Together we got the product community up and running, got the capability framework signed off, collectively tried out techniques like Opportunity Solution Trees, put in quarterly prioritisation processes we needed for the time, and kept on iterating how we planned and scheduled work – and fixed some of the systemic challenges that were repeatedly causing teams to get stuck. We were able to properly sort out line management and L&D. I also got to learn some amazing ways of seeing the organisation as a system from her.
I could do a whole blogpost series just about our work together. Or maybe an album. Or perhaps we’ll get back together in a decade and write a business book about it all.
She also had the incredible ability to track down quite amazing cocktails. Even in Cardiff. One of the very many things I will miss. Thank you Mrs S.

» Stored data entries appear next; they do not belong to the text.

Definition ep_sound : @SoundIO apu_io (ep_io ldl).
Proof.
  refine {| world_ok := fifos_ok NV_PAPU_EPOFBASE0 NV_PAPU_EPOFEND0 : apu_io -> Prop |}.
  - intros w buf addr dir Hw Hbuf. eapply safe_mono; [apply scatter_gather_safe; [apply Hw | done] |].
    intros [b d'] (? & ? & ?). split; [done | split; [done |]]. by eapply fifos_ok_ram.
  - intros w buf index. apply ep_fifo_safe.
Defined.
End processors.

(** ** The DMA engine's accesses to DSP memory *)

Definition view_sound : @SoundPeripherals dsp_core dma_view dma_view_laws.
Proof. by refine (Build_SoundPeripherals dsp_core dma_view dma_view_laws (fun _ => True) _ _ _). Defined.
#[local] Existing Instances dma_view dma_view_laws view_sound.

Section core_accesses.
Context (inst : Z).

Lemma dma_read_safe c space a : core_ok inst c -> in_u 32 a -> safe (in_u 24) (dma_read c space a).
Proof.
  intros Hc Ha. apply sound_fuelled; [by apply (read_memory_safe inst) |].
  unfold dma_read, dsp56k_read_memory. by apply fuelled_read_memory.
Qed.

Lemma dma_write_safe c space a v : core_ok inst c -> in_u 32 a -> in_u 32 v -> safe (core_ok inst) (dma_write c space a v).
Proof.
  intros Hc Ha Hv. apply sound_fuelled; [eapply sound_mono; [by apply (write_memory_safe inst) |]; by intros c' [Hc' _] |].
  unfold dma_write, dsp56k_write_memory, write_memory_raw. fuel_walk; done.
Qed.

Lemma read_block_safe c space a : core_ok inst c -> 0 <= a < 2 ^ 31 ->
  safe (fun b => in_u 24 (b_next b) /\ in_u 24 (b_count b) /\ in_u 24 (b_dsp_offset b) /\ in_u 24 (b_scratch_offset b) /\
                 1 <= b_scratch_size b <= 2 ^ 24) (read_block c space a).
Proof.
  intros Hc Ha. unfold read_block.
  repeat (eapply safe_bind; [apply dma_read_safe; [done | unfold in_u; lia] | intros ? ?]).
  cbn [safe b_next b_count b_dsp_offset b_scratch_offset b_scratch_size]. unfold in_u in *. rewrite u32_small by lia. lia.
Qed.

Lemma item_bytes_ok sz v : sz = 2 \/ sz = 4 -> zlen (item_bytes sz v) = sz /\ bytes (item_bytes sz v).
Proof. intros Hsz. split; [by apply length_item_bytes |]. unfold item_bytes. destruct (sz =? 2); apply Forall_le_bytes. Qed.

Lemma item_word_ok sz mask bs : sz = 2 /\ mask = 0xffff \/ sz = 4 /\ mask = 0xffffff -> zlen bs = sz -> bytes bs ->
  in_u 32 (item_word sz mask bs).
Proof.
  intros Hsz Hl Hb. pose proof (le_val_in_u bs Hb) as Hv. rewrite Hl in Hv.
  destruct Hsz as [[-> ->] | [-> ->]]; unfold item_word; cbn [Z.eqb Pos.eqb].
  - unfold in_u in *. rewrite Z.shiftl_mul_pow2 by lia. change (8 * 2) with 16 in Hv. lia.
  - apply (in_u_mono 24); [lia |]. change 0xffffff with (Z.ones 24). rewrite Z.land_ones by lia. apply in_u_mod. lia.
Qed.

Lemma gather_safe c space sz addrs : core_ok inst c -> sz = 2 \/ sz = 4 -> Forall (in_u 32) addrs -> forall i buf,
  0 <= i -> bytes buf -> (i + zlen addrs) * sz <= zlen buf ->
  safe (fun buf' => zlen buf' = zlen buf /\ bytes buf') (gather c space sz addrs i buf).
Proof.
  intros Hc Hsz Ha. induction Ha as [| a addrs Ha _ IH]; intros i buf Hi Hb Hfit; cbn [gather]; [done |].
  eapply safe_bind; [by apply dma_read_safe |]. intros v Hv. destruct (item_bytes_ok sz v Hsz) as [Li Hbi]. cbn [length] in Hfit.
  destruct (blit_bytes buf (i * sz) (item_bytes sz v)) as (buf' & -> & Lb & Hb'); [done | done | nia | nia |]. cbn [mbind outcome_bind].
  eapply safe_mono; [apply IH; [lia | done | nia] |]. intros b. by rewrite Lb.
Qed.

Lemma scatter_safe space sz mask mem n : sz = 2 /\ mask = 0xffff \/ sz = 4 /\ mask = 0xffffff -> forall c i buf,
  core_ok inst c -> 0 <= mem -> 0 <= i -> mem + i + Z.of_nat n < 2 ^ 32 -> bytes buf -> (i + Z.of_nat n) * sz <= zlen buf ->
  safe (core_ok inst) (scatter c space sz mask mem n i buf).
Proof.
  intros Hsz. induction n as [| n IH]; intros c i buf Hc Hm Hi Hend Hb Hfit; cbn [scatter]; [done |].
  destruct (slice_bytes buf (i * sz) sz) as (bs & -> & Lb & Hbs); [done | nia | lia | nia |]. cbn [mbind outcome_bind].
  eapply safe_bind; [apply dma_write_safe; [done | unfold in_u; lia | by apply item_word_ok] |].
  intros c' Hc'. apply IH; (done || lia).
Qed.
End core_accesses.

(** ** The blocks of the DMA engine *)

Section engine.
Context {W : Type} `{SoundIO W}.
Context (inst : Z).

Lemma circular_safe fuel : forall (w : W) base off size t bo buf dir,
  world_ok w -> bytes buf -> 0 <= off < size -> size <= 2 ^ 24 -> 0 <= bo -> 0 <= t -> bo + t <= zlen buf -> zlen buf < 2 ^ 31 ->
  t <= Z.of_nat fuel ->
  safe (fun '(buf', off', w') => zlen buf' = zlen buf /\ bytes buf' /\ 0 <= off' < size /\ world_ok w')
    (circular_loop fuel w base off size t bo buf dir).
Proof.
  induction fuel as [| fuel IH]; intros w base off size t bo buf dir Hw Hb Hoff Hsz Hbo Ht Hfit Hlen Hf;
    cbn [circular_loop]; destruct (Z.leb_spec t 0); try done; [lia |].
  cbv zeta. rewrite (u32_small (size - off)) by lia. set (k := Z.min t (size - off)).
  destruct (slice_bytes buf bo k) as (s & -> & Ls & Hs); [done | lia.. |]. cbn [mbind outcome_bind].
  eapply safe_bind; [by apply scratch_safe |]. intros [s' w'] (Ls' & Hs' & Hw').
  destruct (blit_bytes buf bo s') as (buf' & -> & Lb & Hb'); [done | done | lia.. |]. cbn [mbind outcome_bind].
  rewrite (u32_small (off + k)), (u32_small (t - k)), (u32_small (bo + k)) by lia.
  eapply safe_mono; [apply IH; try done; try lia; zcases; lia |]. intros [[b o] w2] (Hl2 & Hrest). by rewrite Hl2, Lb.
Qed.

Lemma circular_copy_safe (w : W) base off size t buf dir :
  world_ok w -> bytes buf -> 0 <= off -> 1 <= size <= 2 ^ 24 -> t = zlen buf -> zlen buf < 2 ^ 31 ->
  safe (fun '(buf', off', w') => zlen buf' = zlen buf /\ bytes buf' /\ in_u 24 off' /\ world_ok w')
    (scratch_circular_copy w base off size t buf dir).
Proof.
  intros Hw Hb Hoff Hsz -> Hlen. unfold scratch_circular_copy. cbv zeta.
  eapply safe_mono; [apply circular_safe; try done; try lia; zcases; lia |].
  intros [[b o] w'] (? & ? & ? & ?). split; [done | split; [done | split; [| done]]]. unfold in_u. lia.
Qed.

(** A count word, its samples and its channels. *)
Lemma interleave_fits count : 0 <= count -> let cc := (count .& 0xF) + 1 in let bc := count ≫ 4 in
  0 <= bc /\ 1 <= cc <= 16 /\ bc * cc <= count.
Proof.
  intros Hc cc bc. unfold cc, bc. change 0xF with (Z.ones 4). rewrite Z.land_ones, Z.shiftr_div_pow2 by lia.
  change (2 ^ 4) with 16. pose proof (Z.div_mod count 16 ltac:(done)). pose proof (Z.mod_pos_bound count 16 ltac:(done)).
  pose proof (Z.div_pos count 16 Hc ltac:(done)). nia.
Qed.

Lemma interleaved_range mem count : 0 <= mem -> 0 <= count -> mem + count < 2 ^ 31 ->
  Forall (in_u 32) (interleaved mem (count ≫ 4) ((count .& 0xF) + 1)).
Proof.
  intros Hm Hc Hend. destruct (interleave_fits count Hc) as (Hbc & Hcc & Hfit).
  apply Forall_forall. intros a Ha. apply list_elem_of_In, in_flat_map in Ha as (i & Hi & Ha).
  apply in_map_iff in Ha as (ch & <- & Hch). apply list_elem_of_In, elem_of_seqZ in Hi, Hch. unfold in_u. nia.
Qed.

Lemma linear_range mem count : 0 <= mem -> mem + count < 2 ^ 31 -> Forall (in_u 32) (linear mem count).
Proof.
  intros Hm Hend. apply Forall_forall. intros a Ha. apply list_elem_of_In, in_map_iff in Ha as (i & <- & Hi).
  apply list_elem_of_In, elem_of_seqZ in Hi. unfold in_u. lia.
Qed.

Definition block_ok (b : block) : Prop :=
  in_u 24 (b_count b) /\ in_u 24 (b_scratch_offset b) /\ 1 <= b_scratch_size b <= 2 ^ 24.

Lemma transfer_out_safe c (w : W) b interleave buf_id sz space mem :
  core_ok inst c -> world_ok w -> block_ok b -> sz = 2 \/ sz = 4 -> 0 <= mem < 2 ^ 24 ->
  safe (fun '(off, w') => in_u 24 off /\ world_ok w') (transfer_out c w b interleave buf_id sz space mem).
Proof.
  intros Hc Hw (Hcount & Hoff & Hsize) Hsz Hmem. unfold transfer_out. cbv zeta. set (count := b_count b) in *.
  unfold in_u in Hcount. destruct (interleave_fits count ltac:(lia)) as (Hbc & Hcc & Hfit).
  pose proof (length_interleaved mem (count ≫ 4) ((count .& 0xF) + 1) ltac:(lia) ltac:(lia)) as Lint.
  assert (Llin : zlen (linear mem count) = count) by (unfold linear; rewrite length_map, length_seqZ; lia).
  assert (Hcs : 0 <= count * sz < 2 ^ 27) by (destruct Hsz; subst sz; lia).
  rewrite (u32_small (count * sz)) by lia. set (buf := replicate _ 0).
  assert (Lbuf : zlen buf = count * sz) by (unfold buf; rewrite length_replicate; lia).
  assert (Hbuf : bytes buf) by by apply Forall_replicate.
  eapply (safe_bind (fun '(size, buf') => bytes buf' /\ 0 <= size <= zlen buf' /\ zlen buf' < 2 ^ 31)).
  - destruct interleave.
    + eapply safe_bind; [apply (gather_safe inst); try done; [apply interleaved_range; lia | nia] |].
      intros buf' [Lb Hb]. cbn [safe]. assert (0 <= (count ≫ 4) * sz <= count * sz) by nia.
      assert (0 <= (count ≫ 4) * sz * ((count .& 0xF) + 1) <= count * sz) by nia.
      rewrite (u32_small ((count ≫ 4) * sz)), u32_small by lia. split; [done |]. lia.
    + eapply safe_bind; [apply (gather_safe inst); try done; [apply linear_range; lia | nia] |].
      intros buf' [Lb Hb]. cbn [safe]. split; [done |]. lia.
  - intros [size buf'] (Hb & Hs & Hl). destruct (slice_bytes buf' 0 size) as (data & -> & Ld & Hd); [done | lia.. |].
    cbn [mbind outcome_bind]. destruct ((0 <=? buf_id) && (buf_id <=? 3)) eqn:Ef; [| destruct (buf_id =? 0xE); [| destruct (buf_id =? 0xF); [| done]]].
    + apply andb_true_iff in Ef as [?%Z.leb_le ?%Z.leb_le]. eapply safe_bind; [apply fifo_safe; (done || lia) |]. by intros [? w'] ?.
    + eapply safe_bind; [apply circular_copy_safe; try done; unfold in_u in *; lia |]. by intros [[? off] w'] (_ & _ & ? & ?).
    + eapply safe_bind; [by apply scratch_safe |]. by intros [? w'] (_ & _ & ?).
Qed.

Lemma transfer_in_safe c (w : W) b interleave buf_id sz mask space mem :
  core_ok inst c -> world_ok w -> block_ok b -> sz = 2 /\ mask = 0xffff \/ sz = 4 /\ mask = 0xffffff -> 0 <= mem < 2 ^ 24 ->
  safe (fun '(off, c', w') => in_u 24 off /\ core_ok inst c' /\ world_ok w') (transfer_in c w b interleave buf_id sz mask space mem).
Proof.
  intros Hc Hw (Hcount & Hoff & Hsize) Hsz Hmem. unfold transfer_in. apply safe_assert. intros _. cbv zeta.
  unfold in_u in Hcount. assert (Hsz' : sz = 2 \/ sz = 4) by tauto. rewrite (u32_small (b_count b * sz)) by lia.
  set (buf := replicate _ 0). assert (Lbuf : zlen buf = b_count b * sz) by (unfold buf; rewrite length_replicate; lia).
  assert (Hbuf : bytes buf) by by apply Forall_replicate.
  eapply (safe_bind (fun '(buf', off, w') => zlen buf' = zlen buf /\ bytes buf' /\ in_u 24 off /\ world_ok w')).
  - destruct (buf_id =? 0xE); [apply circular_copy_safe; try done; unfold in_u in *; lia |]. destruct (buf_id =? 0xF); [| done].
    eapply safe_bind; [by apply scratch_safe |]. by intros [b' w'] (? & ? & ?).
  - intros [[buf' off] w'] (Lb & Hb & Ho & Hw'). eapply safe_bind; [apply (scatter_safe inst); try done; try lia; nia |].
    by intros c' Hc'.
Qed.
Lemma dma_address_safe addr room : 0 <= addr -> safe (fun '(_, m) => 0 <= m < 0x1800) (dma_address addr room).
Proof.
  intros Ha. unfold dma_address. destruct (Z.ltb_spec addr 0x1800); [apply safe_assert; intros _; cbn [safe]; lia |].
  destruct ((0x1800 <=? addr) && (addr <? 0x2000)) eqn:E1; [apply safe_assert; intros _; cbn [safe]; lia |].
  destruct ((0x2800 <=? addr) && (addr <? 0x3800)) eqn:E2; [apply safe_assert; intros _; cbn [safe]; lia | done].
Qed.

(** The registers of the engine hold words of the DSP. *)
Record dma_ok (s : DSPDMAState) : Prop := {
  do_configuration : in_u 24 (dma_configuration s);
  do_control : in_u 24 (dma_control s);
  do_start : in_u 24 (dma_start_block s);
  do_next : in_u 24 (dma_next_block s)
}.

Lemma item_format_ok format sz mask : item_format format = Ok (sz, mask) ->
  sz = 2 /\ mask = 0xffff \/ sz = 4 /\ mask = 0xffffff.
Proof.
  unfold item_format. destruct (format =? 1); [intros [= <- <-]; by left |]. destruct (_ || _); [intros [= <- <-]; by right | done].
Qed.

Definition engine_ok (p : DSPDMAState * dsp_core * W) : Prop := let '(s, c, w) := p in dma_ok s /\ core_ok inst c /\ world_ok w.

Lemma block_safe s c w : engine_ok (s, c, w) -> safe engine_ok (dma_block s c w).
Proof.
  intros (Hs & Hc & Hw). unfold dma_block. cbv zeta. set (addr := _ .& _).
  assert (Ha : in_u 14 addr) by (unfold addr; change NODE_POINTER_VAL with (Z.ones 14); rewrite Z.land_ones by lia; apply in_u_mod; lia).
  unfold in_u in Ha. eapply safe_bind; [apply dma_address_safe; lia |]. intros [bspace baddr] Hb.
  eapply safe_bind; [apply (read_block_safe inst); [done | lia] |]. intros b (Hnext & Hcount & Hdsp & Hoff & Hsize).
  set (s1 := if flag _ NODE_POINTER_EOL then _ else _).
  assert (Hs1 : dma_ok s1) by (unfold s1; destruct Hs; destruct (flag _ _); by split).
  apply safe_assert. intros _. apply safe_assert. intros _.
  destruct (item_format _) as [[sz mask] | | |] eqn:Ef; try done; try (unfold item_format in Ef; repeat case_match; done).
  apply item_format_ok in Ef. cbn [mbind outcome_bind]. unfold in_u in Hdsp. pose proof Hcount as Hcount'. unfold in_u in Hcount'.
  eapply safe_bind; [apply dma_address_safe; lia |]. intros [mspace mem] Hm.
  eapply (safe_bind (fun '(off, c', w') => in_u 24 off /\ core_ok inst c' /\ world_ok w')).
  - destruct (flag _ NODE_CONTROL_DIRECTION).
    + eapply safe_bind; [apply transfer_out_safe; try done; [tauto | lia] |]. intros [off w'] [? ?]. done.
    + apply transfer_in_safe; (done || lia).
  - intros [[off c1] w1] (Ho & Hc1 & Hw1). eapply (safe_bind (core_ok inst)); [| by intros c2 Hc2].
    destruct (flag _ 1); [| done]. apply dma_write_safe; [done | unfold in_u; lia | by apply (in_u_mono 24)].
Qed.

Of course ‘fixing recruitment’ also involved replacing myself, and after one failed attempt we were lucky enough to bring in the amazing Matt Jukes to take over in my stead. I know I leave things in really safe hands with him, and I’m really grateful that he applied, stuck with it through the security clearance process, and was so sensitive to my feelings when letting go of my baby. His marking of the “formal handover of the product community” was done with huge care, kindness and respect. Thank you Matt.
(Similarly, huge shout outs to my fellow “Delivery and Product Leadership” colleagues – I’m really going to miss The Best Meeting Of The Week, but I know you’ll all be fine. And you all know where to find me if you need a coffee and chat.)
Finally I ended up back where I started, on a “special project” in case I was needed post-handover, in this case worrying about (once again) what to do with Data Hub and how to reframe it as part of a wider CRM ecosystem. I’ve already written a little bit about that product strategy work elsewhere on this blog.

But now I’m done. It’s the 1st Jan and I’m no longer even under contract.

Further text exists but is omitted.